Which Hospital and 'Doctor'? We can't just laugh things like this off and it needs following up with serious questioning.

JonathanBagley said...

There is an NHS website where you can post your experiences of hospitals. This chap should do that. Both here
and here.

Dick_Puddlecote said...

Sincere thanks Mr C. Great dinner despite Mrs P ordering the priciest item on the menu. :)

Dick_Puddlecote said...

It's up to Moonrakin if he wants to reveal that. I do hope his brother in law sends a stiff letter of complaint to the hospital though, I'd love to see their reply and justification for making such judgement calls without proper investigation.

Frank J said...

Well, there's no bloody way they'd get away with that one.

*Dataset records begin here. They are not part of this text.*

Definition target_l : tensor := Tensor float32 [2; 2] [q 10; q 20; q 30; q 40].

(** A rank-1 adapter for it, with alpha 2. *)
Definition down_l : tensor := Tensor float32 [1; 2] [q 1; q 2].
Definition up_l : tensor := Tensor float32 [2; 1] [q 3; q 4].

Definition lora_l : gmap string tensor :=
  list_to_map
    [ ("lora_unet_layer.lora_down.weight", down_l);
      ("lora_unet_layer.lora_up.weight", up_l);
      ("lora_unet_layer.alpha", Tensor float32 [] [q 2]) ].

(** The same adapter with the down factor stored in another precision. *)
Definition lora_mixed : gmap string tensor :=
  list_to_map
    [ ("lora_unet_layer.lora_down.weight", Tensor bfloat16 [1; 2] [q 1; q 2]);
      ("lora_unet_layer.lora_up.weight", Tensor float32 [2; 1] [q 3; q 4]);
      ("lora_unet_layer.alpha", Tensor float32 [] [q 2]) ].

(** A group with a down factor and no up factor. *)
Definition lora_no_up : gmap string tensor :=
  {[ "lora_unet_layer.lora_down.weight" := Tensor float32 [1; 2] [q 1; q 2] ]}.

(** A group whose name resolves to nothing in [base_l]. *)
Definition lora_other : gmap string tensor :=
  list_to_map
    [ ("lora_unet_other.lora_down.weight", Tensor float32 [1; 2] [q 1; q 2]);
      ("lora_unet_other.lora_up.weight", Tensor float32 [2; 1] [q 3; q 4]) ].

(** A convolution kernel of width 2 and a rank-1 adapter for it, in the
    layout [down: [rank, in_ch, kh, kw]], [up: [out_ch, rank, 1, 1]]. *)
Definition base_c : gmap string tensor :=
  {[ "conv.weight" := Tensor float32 [1; 1; 1; 2] [q 0; q 0] ]}.

Definition down_c : tensor := Tensor float32 [1; 1; 1; 2] [q 1; q 2].
Definition up_c : tensor := Tensor float32 [1; 1; 1; 1] [q 1].

Definition lora_c : gmap string tensor :=
  list_to_map [ ("conv.lora_down.weight", down_c); ("conv.lora_up.weight", up_c) ].

Definition ava_path : string := "models/loras/vixxxen-prefabs/Ava_QWEN_v1.safetensors".

(** A file system with the base model and one character adapter; the
    common adapters are missing. *)
Definition fs_l : gmap string file :=
  list_to_map [ (BASE_MODEL, Safetensors base_l); (ava_path, Safetensors lora_l) ].

Definition lightning_path : string :=
  "models/loras/Qwen-Image-Lightning-4steps-V2.0.safetensors".

(** What the call on [base_l] and [lora_l] with strength 1 hands back. *)
Definition outcome_l : call_outcome :=
  match apply_lora_to_weights exact base_l lora_l 1%Qc with
  | Ok o => o
  | Raise _ => {| returned := ∅; printed := [] |}
  end.

(** The weights and the output of the merge job on [fs_l]. *)
Definition job_l : gmap string tensor * list string :=
  match merged_weights exact fs_l COMMON_LORAS ava_path 1%Qc with
  | Ok st => st
  | Raise _ => (∅, [])
  end.

(** [base_l] with a second tensor, which no group of [lora_l] targets. *)
Definition base_2 : gmap string tensor :=
  list_to_map [ ("layer.weight", target_l);
                ("other.weight", Tensor float32 [1] [q 5]) ].

Definition outcome_2 : call_outcome :=
  match apply_lora_to_weights exact base_2 lora_l 1%Qc with
  | Ok o => o
  | Raise _ => {| returned := ∅; printed := [] |}
  end.

(** [lora_l] with an alpha entry of two elements. *)
Definition lora_bad_alpha : gmap string tensor :=
  list_to_map
    [ ("lora_unet_layer.lora_down.weight", down_l);
      ("lora_unet_layer.lora_up.weight", up_l);
      ("lora_unet_layer.alpha", Tensor float32 [2] [q 2; q 2]) ].

(** The call on [base_l] and [lora_l] with strength 0. *)
Definition outcome_zero : call_outcome :=
  match apply_lora_to_weights exact base_l lora_l 0%Qc with
  | Ok o => o
  | Raise _ => {| returned := ∅; printed := [] |}
  end.

(** A rank-1 pair for a kernel of height 2 and width 1. *)
Definition up_p : tensor := Tensor float32 [1; 1; 1; 1] [q 3].
Definition down_p : tensor := Tensor float32 [1; 1; 2; 1] [q 1; q 2].
Definition target_p : tensor := Tensor float32 [1; 1; 2; 1] [q 0; q 0].

(** An up factor and an alpha without their down factor. *)
Definition lora_up_only : gmap string tensor :=
  list_to_map
    [ ("lora_unet_layer.lora_up.weight", up_l);
      ("lora_unet_layer.alpha", Tensor float32 [] [q 2]) ].

(** [fs_l] with a character adapter that does not load. *)
Definition fs_bad : gmap string file :=
  list_to_map [ (BASE_MODEL, Safetensors base_l); (ava_path, Unreadable) ].

(** What the merge job for ["ava"] on [fs_l] returns. *)
Definition merge_l : gmap string file * string * list string :=
  match merge_loras_for_character exact fs_l "ava" ava_path 1%Qc with
  | Ok r => r
  | Raise _ => (∅, "", [])
  end.

(** A second adapter for ["layer.weight"], in the other convention and
    another precision. *)
Definition lora_m : gmap string tensor :=
  list_to_map
    [ ("layer.lora_A.weight", Tensor bfloat16 [1; 2] [q 1; q 1]);
      ("layer.lora_B.weight", Tensor bfloat16 [2; 1] [q 1; q 2]) ].

Definition after (base lora_weights : gmap string tensor) (strength : Qc)
  : call_outcome :=
  match apply_lora_to_weights exact base lora_weights strength with
  | Ok o => o
  | Raise _ => {| returned := ∅; printed := [] |}
  end.

(** A rounding in the manner of floating formats, coarser for the
    narrow dtype and for large values: [bfloat16] holds the multiples of
    [1/2] below 2 and the integers from 2 on, and a value is rounded down
    to the next one it holds; the other dtypes hold every value. *)
Definition coarse (d : torch_dtype) (x : Qc) : Qc :=
  match d with
  | bfloat16 =>
      if Qle_bool 2 x then Qc_of_Z (Qfloor x) else Q2Qc (Qfloor (2 * x) # 2)
  | _ => x
  end.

One arse'ole of a medic tried to blame ageing muscles on 'smoking' (gunge in the vessels) once and I blasted the hell out of him. In any event, his diagnosis turned out to be wrong and he had to eat humble pie. At the end he said "but I still say the same about smoking". W****r!

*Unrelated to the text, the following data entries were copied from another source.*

(** * google-home-mcp: the credential manager and the tool dispatcher

    A shallow embedding of [src/auth.ts] (class [GoogleAuth]) and of the
    tool-call handler of [src/index.ts] (class [GoogleHomeMCP]; the handlers
    of [src/server.ts] and [src/function.ts] are textually the same), with
    the properties of the specification stated and proved over it. *)

From Stdlib Require Import Ascii String DecimalString ZArith Lia.
From stdpp Require Import base option list strings gmap fin_maps.

Open Scope string_scope.

#[local] Set Warnings "-register-all".

(** ** Text helpers *)

(** The double quote and the line feed, by character code. *)
Definition dquote : string := String "034"%char EmptyString.
Definition newline : string := String "010"%char EmptyString.

Definition quoted (s : string) : string := dquote +:+ s +:+ dquote.

(** [Array.prototype.join] on an array of strings. *)
Fixpoint join (sep : string) (l : list string) : string :=
  match l with
  | [] => ""
  | [x] => x
  | x :: rest => x +:+ sep +:+ join sep rest
  end.

(** Decimal rendering of an array index. *)
Definition string_of_nat (n : nat) : string :=
  NilEmpty.string_of_uint (Nat.to_uint n).

(** JavaScript truthiness of a string: only the empty string is falsy. *)
Definition truthy_string (s : string) : bool :=
  match s with
  | EmptyString => false
  | String _ _ => true
  end.

(** Truthiness of [string | null | undefined]. *)
Definition truthy (o : option string) : bool :=
  match o with
  | Some s => truthy_string s
  | None => false
  end.

(** [a || b] on an optional string with a string default. *)
Definition or_default (o : option string) (d : string) : string :=
  if truthy o then default d o else d.

(** ** JSON values: the [arguments] of a tool call *)

Inductive JValue : Type :=
| JNull
| JBool (b : bool)
| JNum (n : Z)
| JStr (s : string)
| JArr (items : list JValue)
| JObj (fields : gmap string JValue).

(** [request.params.arguments]: a string-keyed record, or [undefined]. *)
Abbreviation Args := (gmap string JValue).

The least he should do would be to tell them to find another way of cutting down on costs. Sorry but that should be headline news.

moonrakin said...

I'm leaving it up to "John" - who's no doubt contemplating life with a throbbing and permanently damaged digit... I frankly doubt the efficacy of even complaining at this level. I've got my own thoughts - there are I think, two broad possible reasons behind this episode:

a) A "rogue" doctor - and I have to report that this isn't without precedent at the establishment in question

b) A culture that foments a medical trendy/fashionista mindset obsessing on the "public health" agenda ju jour that eggs the medics on to score points in a very arbitrary way - in my view (fwiw) that conflicts with that Hippocratic oath (do they still do that?)

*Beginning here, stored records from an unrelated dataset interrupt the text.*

(** When [bonds] is not a list, [main] raises [TypeError] and writes
    nothing, unless a loop over it visits nothing (the empty string and the
    empty object). *)
Theorem bonds_not_a_list_raises_TypeError (w : world)
    (payload bonds : value num) :
  loads (parsed_text w) = Ok payload ->
  payload_bonds payload = Ok bonds ->
  (forall l, bonds <> JList l) ->
  iterate bonds <> Ok [] ->
  main loads dumps w
  = (Raise TypeError, {| stdin := ""; stdout := stdout w |}).
Proof.
  intros Hl Hp Hnl Hne. unfold main, main_result.
  fold (parsed_text w). rewrite Hl. cbn [bind]. rewrite Hp. cbn [bind].
  destruct bonds as [| | | |s|l|o]; try reflexivity.
  - destruct s as [|c s]; [now destruct Hne|]. reflexivity.
  - now destruct (Hnl l).
  - destruct o as [|[k v] o]; [now destruct Hne|]. reflexivity.
Qed.

End Batch.

(** ** Further properties of [calculate_metrics], for every arithmetic *)

(** Identifies the values a successful run has read with those the
    hypotheses name. *)
Ltac same_reads :=
  repeat match goal with
         | S : ?m = Ok ?a, S' : ?m = Ok ?b |- _ =>
             rewrite S in S'; injection S' as <-
         end.

Section Results.
Context {num : Type} `{PyFloat num}.

(** *** The cashflow schedule *)

Lemma loop_body_schedule (fv ac ytm : num) (n : Z) (st : loop_state num)
    (y : Z) (st' : loop_state num) :
  loop_body fv ac ytm n st y = Ok st' ->
  exists cf, cashflows st' = (cashflows st ++ [cf])%list /\
             year cf = y /\ scheduled fv ac ytm n cf.
Proof.
  unfold loop_body. intros E.
  apply bind_Ok in E as (p & Hp & E).
  apply bind_Ok in E as (d & Hd & E).
  injection E as <-. eexists. split; [reflexivity|].
  split; [reflexivity|]. unfold scheduled. cbn.
  repeat split. exists p. now split.
Qed.

Lemma loop_schedule (fv ac ytm : num) (n : Z) (years : list Z) :
  forall st st',
    foldM (loop_body fv ac ytm n) years st = Ok st' ->
    map year (cashflows st') = (map year (cashflows st) ++ years)%list /\
    (Forall (scheduled fv ac ytm n) (cashflows st) ->
     Forall (scheduled fv ac ytm n) (cashflows st')).
Proof.
  induction years as [|y years IH]; intros st st' E; cbn [foldM] in E.
  - injection E as <-. rewrite app_nil_r. now split.
  - apply bind_Ok in E as (st1 & E1 & E2).
    apply loop_body_schedule in E1 as (cf & Hcf & Hy & Hs).
    apply IH in E2 as [Hyears Hall]. rewrite Hcf in Hyears, Hall.
    rewrite map_app in Hyears. cbn [map] in Hyears. rewrite Hy in Hyears.
    rewrite <- app_assoc in Hyears. split; [exact Hyears|].
    intros Hst. apply Hall. apply Forall_app. split; [exact Hst|].
    now constructor.
Qed.

(** The cashflows of a result are one entry per year from 1 to the
    maturity, in ascending order, each with the same coupon
    faceValue x (couponRate / 100), the face value as principal in the last
    year only, and a total discounted at the yield. *)
Theorem cashflow_schedule (bond : value num) (o : dict num)
    (fv cr yp : num) (n : Z) :
  calculate_metrics bond = Ok (JObj o) ->
  field_float bond "faceValue" fv ->
  field_float bond "couponRate" cr ->
  field_float bond "yieldToMaturity" yp ->
  field_int bond "maturityYears" n ->
  exists coupon_frac ytm cfs,
    div cr (lit 100) = Ok coupon_frac /\
    div yp (lit 100) = Ok ytm /\
    dict_get o "cashflows" = Some (JList (map cashflow_value cfs)) /\
    map year cfs = range 1 (n + 1) /\
    Forall (scheduled fv (mul fv coupon_frac) ytm n) cfs.
Proof.
  intros E (v1 & S1 & F1) (v2 & S2 & F2) (v3 & S3 & F3) (v4 & S4 & F4).
  calc_steps E. subst o. same_reads.
  match goal with L : foldM _ _ _ = Ok _ |- _ =>
    apply loop_schedule in L as [Hyears Hall]
  end.
  do 3 eexists.
  split; [eassumption|]. split; [eassumption|].
  split; [dict_lookup; reflexivity|].
  split; [exact Hyears|]. apply Hall. constructor.
Qed.

(** *** Relations between the figures of a result *)

Lemma pv01_dv01_from_duration (bond : value num) (o : dict num) :
  calculate_metrics bond = Ok (JObj o) ->
  exists dur mp,
    get_float o "duration" = Some dur /\
    get_float o "marketPrice" = Some mp /\
    get_float o "pv01" = Some (mul (mul dur mp) (lit 0.0001)) /\
    get_float o "dv01" = Some (mul (mul dur mp) (lit 0.0001)).
Proof.
  intros E. calc_steps E. subst o. unfold get_float. dict_lookup.
  do 2 eexists. repeat split.
Qed.

Lemma expected_loss_from_pd_lgd (bond : value num) (o : dict num) :
  calculate_metrics bond = Ok (JObj o) ->
  exists pd lgd mp pd_frac lgd_frac,
    get_float o "pd" = Some pd /\
    get_float o "lgd" = Some lgd /\
    get_float o "marketPrice" = Some mp /\
    div pd (lit 100) = Ok pd_frac /\
    div lgd (lit 100) = Ok lgd_frac /\
    get_float o "expectedLoss" = Some (mul (mul pd_frac lgd_frac) mp).
Proof.
  intros E. calc_steps E. subst o. unfold get_float. dict_lookup.
  do 5 eexists.
  split; [reflexivity|]. split; [reflexivity|]. split; [reflexivity|].
  split; [eassumption|]. split; [eassumption|]. reflexivity.
Qed.

(** The risk figures of a result follow from its other fields: [pv01] and
    [dv01] are both duration x marketPrice x 0.0001, and [expectedLoss] is
    (pd / 100) x (lgd / 100) x marketPrice. *)
Theorem risk_figures_from_result_fields (bond : value num) (o : dict num) :
  calculate_metrics bond = Ok (JObj o) ->
  exists dur mp pd lgd pd_frac lgd_frac,
    get_float o "duration" = Some dur /\
    get_float o "marketPrice" = Some mp /\
    get_float o "pd" = Some pd /\
    get_float o "lgd" = Some lgd /\
    get_float o "pv01" = Some (mul (mul dur mp) (lit 0.0001)) /\
    get_float o "dv01" = Some (mul (mul dur mp) (lit 0.0001)) /\
    div pd (lit 100) = Ok pd_frac /\
    div lgd (lit 100) = Ok lgd_frac /\
    get_float o "expectedLoss" = Some (mul (mul pd_frac lgd_frac) mp).
Proof.
  intros E.
  destruct (pv01_dv01_from_duration bond o E)
    as (dur & mp & Hdur & Hmp & Hpv & Hdv).
  destruct (expected_loss_from_pd_lgd bond o E)
    as (pd & lgd & mp' & a & b & Hpd & Hlgd & Hmp' & Ha & Hb & Hel).
  rewrite Hmp in Hmp'. injection Hmp' as <-.
  exists dur, mp, pd, lgd, a, b. repeat split; assumption.
Qed.

(** A market price that is not above 0 (the test [market_price <= 0]
    holds) gives a Macaulay duration, a duration and a convexity of 0: no
    division by the price takes place. *)
Theorem degenerate_price_zeroes_durations (bond : value num) (o : dict num)
    (mp : num) :
  calculate_metrics bond = Ok (JObj o) ->
  get_float o "marketPrice" = Some mp ->
  leb mp (lit 0) = true ->
  get_float o "macaulayDuration" = Some (lit 0) /\
  get_float o "duration" = Some (lit 0) /\
  get_float o "convexity" = Some (lit 0).
Proof.
  intros E Hmp Hle. calc_steps E. subst o.
  unfold get_float in *. revert Hmp. dict_lookup. intros [= <-].
  match goal with D : durations _ _ = Ok _ |- _ =>
    unfold durations in D; rewrite Hle in D; injection D as <- <- <- end.
  repeat split.
Qed.

(** Every result holds the eleven computed keys, ten of them floats and
    [cashflows] a list, whatever the bond carried under those keys. *)
Theorem computed_fields_always_present (bond : value num) (o : dict num) :
  calculate_metrics bond = Ok (JObj o) ->
  Forall (fun k => exists x, get_float o k = Some x) float_computed_keys /\
  exists entries, dict_get o "cashflows" = Some (JList entries).
Proof.
  intros E. calc_steps E. subst o. split.
  - unfold float_computed_keys, get_float.
    repeat (constructor; [dict_lookup; eexists; reflexivity|]).
    constructor.
  - dict_lookup. eexists. reflexivity.
Qed.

There is definitely something in the training and the working conditions of the majority of NHS doctors that's different from their French, German, Scandinavian, Russian colleagues in their native habitat. The NHS medic majority are really capable and consciencious - but there's also the mad, the incompetent, the deluded etc. - and the NHS system has a bad dose of the cult of managerialism - where underperformance is the norm so nobody seeks to actually really up their game and bozos lead a charmed life.

I put it down to a bunch of cnuts "in charge".

moonrakin said...

Hope you're sat comfortably on that icepack?

Rob F said...

Jeez...if I ever trap my balls and penis in my fly (as in There's Something about Mary), then I'm going to have to totally lie about my lifestyle.

Or maybe say "I sometimes smoke an electronic cigarette, but not up my dick".

Kath Gillon said...

so typical NSH behavior then. I'm afraid I lie when they ask me things like that, not the drinking part because I don't drink.
I went to my dentist recently the jumped up little dental assistant (girls with one GCSE in Domestic Science, dental assistant is the posh name) asked was I smoker.
"Yes" says I
"How many"
I got cross....
"How many"
"yes but how many"
"A few.... look what is this the Spanish inquisition, I though I was here to get my teeth looked at not to have a grilling form some kid in a pinny"
"I smoke half as many now as I did last year at this time! OKAY LOVE!"
At which point the dentist seeing I was getting tetchy said I think we will just leave that question now.
DEAR GOD IN HEAVEN ... all that to have my teeth now I lie!

Frank J said...

Comments such as above from a 'medic' definitely need putting on the record. It's Mengele like. I know it's up to 'John' but leaving it alone is the main reason we're in the shit pile we are. Y'know, the 'oh, it'll never happen' syndrome. Wishful thinking these days.

There's little point in us whinging and whining on here if we're not prepared to make a stand, however small it may initially be.

moonrakin said...

Tend to agree on the complaint thing if only for the record.

William said...

Can you just lie to these nosy motherfu**ers? Here in the U.S. we have a similar thing, even with private Drs asking those questions, and that is my usual answer, "nope". No smoking, no drinking, (and I had to coach my kids to say "none" when asked during school physicals about guns in the house). Is there some penalty from the same govt that rapes you for this NI if they think you lied?